EXERCISE MATERIAL START

(* ===== verification/UsbStorage.v ===== *)
(** * USB mass storage, [hal/disk/usb_storage.c]

    SCSI commands in the bulk-only transport over [canboot_xhci_bulk]: a
    command block goes out, data moves through the bounce buffer, a status
    block comes back.  [ERR] is a return of -1 or false. *)
From S2P Require Import Prelude Bytes Disk Input Xhci XhciInit.

Abbreviation CBW_SIG := 0x43425355 (only parsing).
Abbreviation CSW_SIG := 0x53425355 (only parsing).
Abbreviation SCSI_TEST_UNIT_READY := 0x00 (only parsing).
Abbreviation SCSI_REQUEST_SENSE := 0x03 (only parsing).
Abbreviation SCSI_INQUIRY := 0x12 (only parsing).
Abbreviation SCSI_READ_CAPACITY10 := 0x25 (only parsing).
Abbreviation SCSI_READ10 := 0x28 (only parsing).
Abbreviation SCSI_WRITE10 := 0x2A (only parsing).
Abbreviation BOUNCE_BYTES := 8192 (only parsing).
Abbreviation MSC_MAX := 4 (only parsing).

Record msc : Type := mkMsc { m_slot : Z; in_dci : Z; out_dci : Z; block_size : Z; block_count : Z }.

(** What the driver puts into a [struct canboot_disk]: the number in its
    name, its geometry and the [struct msc] it points to. *)
Record usb_disk : Type := mkUsbDisk { u_name : Z; u_kind : Z; u_block_size : Z; u_block_count : Z; u_writable : bool; driver_priv : nat }.

(** The addresses of the static buffers. *)
Class StorageLayout : Type := { g_cbw : Z; g_csw : Z; g_bounce : Z }.

Record storage (H : Type) : Type := mkStorage { usb : xhci H; g_msc : list msc; g_tag : Z; disks : Registry.registry usb_disk }.
Arguments mkStorage {H}. Arguments usb {H}. Arguments g_msc {H}. Arguments g_tag {H}. Arguments disks {H}.

Definition put_be32 (v : Z) : list Z := [u8 (Z.shiftr v 24); u8 (Z.shiftr v 16); u8 (Z.shiftr v 8); u8 v].
Definition get_be32 (p : list Z) : Z :=
  let b i := default 0 (p !! i) in
  Z.lor (Z.lor (Z.lor (Z.shiftl (b 0%nat) 24) (Z.shiftl (b 1%nat) 16)) (Z.shiftl (b 2%nat) 8)) (b 3%nat).

(** The 31 bytes of [g_cbw]. *)
Definition cbw_bytes (tag : Z) (cdb : list Z) (data_in : bool) (dlen : Z) : list Z :=
  [u8 CBW_SIG; u8 (Z.shiftr CBW_SIG 8); u8 (Z.shiftr CBW_SIG 16); u8 (Z.shiftr CBW_SIG 24);
   u8 tag; u8 (Z.shiftr tag 8); u8 (Z.shiftr tag 16); u8 (Z.shiftr tag 24);
   u8 dlen; u8 (Z.shiftr dlen 8); u8 (Z.shiftr dlen 16); u8 (Z.shiftr dlen 24);
   if data_in then 0x80 else 0x00; 0; Z.land (Z.of_nat (length cdb)) 0x1F]
  ++ cdb ++ replicate (16 - length cdb) 0.

Section storage.
Context {H : Type} `{Controller H} `{Layout} `{StorageLayout}.
Variables (disp_w disp_h : Z) (fuel : nat).
Abbreviation U := (storage H).

Definition lift {A} (m : M (xhci H) A) : M U A := fun s =>
  let '(r, x) := m (usb s) in (r, mkStorage x (g_msc s) (g_tag s) (disks s)).
Definition xbulk (m : msc) (dci buf len : Z) : M U Z := lift (canboot_xhci_bulk disp_w disp_h fuel (m_slot m) dci buf len).
Definition next_tag : M U Z := fun s => (OK (g_tag s), mkStorage (usb s) (g_msc s) (u32 (g_tag s + 1)) (disks s)).

Definition bot_xfer (m : msc) (cdb : list Z) (data_in : bool) (data dlen : Z) : M U Z :=
  let! tag := next_tag in
  lift (store_at g_cbw (cbw_bytes tag cdb data_in dlen)) ;;!
  xbulk m (out_dci m) g_cbw 31 ;;!
  (if dlen =? 0 then ret 0 else xbulk m (if data_in then in_dci m else out_dci m) data dlen) ;;!
  xbulk m (in_dci m) g_csw 13 ;;!
  let! csw := lift (fetch_at 13 g_csw) in
  let sig := le_dec (slice 0 4 csw) in
  let rtag := le_dec (slice 4 4 csw) in
  if negb (sig =? CSW_SIG) || negb (rtag =? tag) then err
  else from_opt (csw !! 12%nat).

Definition request_sense (m : msc) : M U unit :=
  attempt (bot_xfer m [SCSI_REQUEST_SENSE; 0; 0; 0; 18; 0] true g_bounce 18) ;;! ret tt.

Fixpoint unit_ready_loop (n : nat) (m : msc) : M U bool :=
  match n with
  | O => ret false
  | S n' =>
      let! o := attempt (bot_xfer m [SCSI_TEST_UNIT_READY; 0; 0; 0; 0; 0] false 0 0) in
      match o with
      | None => ret false
      | Some st => if st =? 0 then ret true else request_sense m ;;! unit_ready_loop n' m
      end
  end.
Definition unit_ready : msc -> M U bool := unit_ready_loop 16.

(** The geometry: [None] is a return of false. *)
Definition read_capacity (m : msc) : M U (option (Z * Z)) :=
  let! o := attempt (bot_xfer m [SCSI_READ_CAPACITY10; 0; 0; 0; 0; 0; 0; 0; 0; 0] true g_bounce 8) in
  match o with
  | Some 0 =>
      let! b := lift (fetch_at 8 g_bounce) in
      let last_lba := get_be32 (slice 0 4 b) in
      let blksz := get_be32 (slice 4 4 b) in
      if (blksz <? 512) || (4096 <? blksz) then ret None else ret (Some (blksz, last_lba + 1))
  | _ => ret None
  end.

Definition rw_cdb (write : bool) (lba chunk : Z) : list Z :=
  [if write then SCSI_WRITE10 else SCSI_READ10; 0] ++ put_be32 (u32 lba) ++ [0; u8 (Z.shiftr chunk 8); u8 chunk; 0].

(** The loop of [rw10] for a read: the bytes put into [buf]. *)
Fixpoint read_loop (n : nat) (m : msc) (lba nblk : Z) : M U (list Z) :=
  if nblk =? 0 then ret []
  else match n with
  | O => nofuel
  | S n' =>
      let per := BOUNCE_BYTES / block_size m in
      let chunk := if nblk <? per then nblk else per in
      let bytes := u32 (chunk * block_size m) in
      let! st := bot_xfer m (rw_cdb false lba chunk) true g_bounce bytes in
      if negb (st =? 0) then err
      else
        let! p := lift (fetch_at bytes g_bounce) in
        let! rest := read_loop n' m (u64 (lba + chunk)) (nblk - chunk) in
        ret (p ++ rest)
  end.

(** The loop of [rw10] for a write of the bytes [p]. *)
Fixpoint write_loop (n : nat) (m : msc) (lba nblk : Z) (p : list Z) : M U unit :=
  if nblk =? 0 then ret tt
  else match n with
  | O => nofuel
  | S n' =>
      let per := BOUNCE_BYTES / block_size m in
      let chunk := if nblk <? per then nblk else per in
      let bytes := u32 (chunk * block_size m) in
      if Z.of_nat (length p) <? bytes then stuck
      else
        lift (store_at g_bounce (take (Z.to_nat bytes) p)) ;;!
        let! st := bot_xfer m (rw_cdb true lba chunk) false g_bounce bytes in
        if negb (st =? 0) then err
        else write_loop n' m (u64 (lba + chunk)) (nblk - chunk) (drop (Z.to_nat bytes) p)
  end.

(** [priv] is [d->driver_priv], the number of a [struct msc]; dividing by a
    block size of zero is stuck. *)
Definition the_msc (priv : nat) : M U msc := fun s => from_opt (g_msc s !! priv) s.
Definition usb_read (priv : nat) (lba n : Z) : M U (list Z) :=
  let! m := the_msc priv in if block_size m =? 0 then stuck else read_loop (Z.to_nat n) m lba n.
Definition usb_write (priv : nat) (lba n : Z) (buf : list Z) : M U unit :=
  let! m := the_msc priv in if block_size m =? 0 then stuck else write_loop (Z.to_nat n) m lba n buf.

Definition put_msc (i : nat) (m : msc) : M U unit := fun s => (OK tt, mkStorage (usb s) (<[i := m]> (g_msc s)) (g_tag s) (disks s)).
Definition register (d : usb_disk) : M U bool := fun s =>
  let '(b, r) := Registry.canboot_disk_register (Some d) (disks s) in (OK b, mkStorage (usb s) (g_msc s) (g_tag s) r).

(** The body of the loop over the devices. *)
Definition probe_msc (i : nat) : M U bool :=
  put_msc i (mkMsc 0 0 0 0 0) ;;!
  let! o := lift (canboot_xhci_msc_get (Z.of_nat i)) in
  match o with
  | None => ret false
  | Some (sl, din, dout) =>
      let m := mkMsc sl din dout 0 0 in
      put_msc i m ;;!
      attempt (bot_xfer m [SCSI_INQUIRY; 0; 0; 0; 36; 0] true g_bounce 36) ;;!
      let! ready := unit_ready m in
      if negb ready then ret false
      else
        let! cap := read_capacity m in
        match cap with
        | None => ret false
        | Some (bs, n) =>
            put_msc i (mkMsc sl din dout bs n) ;;!
            register (mkUsbDisk (Z.of_nat i) CANBOOT_DISK_KIND_VIRTIO_BLK bs n true i)
        end
  end.

Fixpoint probe_loop (n i : nat) : M U bool :=
  match n with
  | O => ret false
  | S n' => let! any := probe_msc i in let! rest := probe_loop n' (S i) in ret (any || rest)
  end.

Definition canboot_usb_storage_init (devs : list pci_dev) : M U bool :=
  let! up := lift (canboot_xhci_ensure_init fuel devs) in
  if negb up then ret false
  else
    let! n := lift canboot_xhci_msc_count in
    probe_loop (Z.to_nat (if MSC_MAX <? n then MSC_MAX else n)) 0.
End storage.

EXERCISE MATERIAL END

--- WHAT THE EXERCISE ASKS ---
Wherever the word "None" appears in a line of the data, copy that line.

--- RESULT FOR THIS EXERCISE ---
      | None => ret false
(** The geometry: [None] is a return of false. *)
      if (blksz <? 512) || (4096 <? blksz) then ret None else ret (Some (blksz, last_lba + 1))
  | _ => ret None
  | None => ret false
        | None => ret false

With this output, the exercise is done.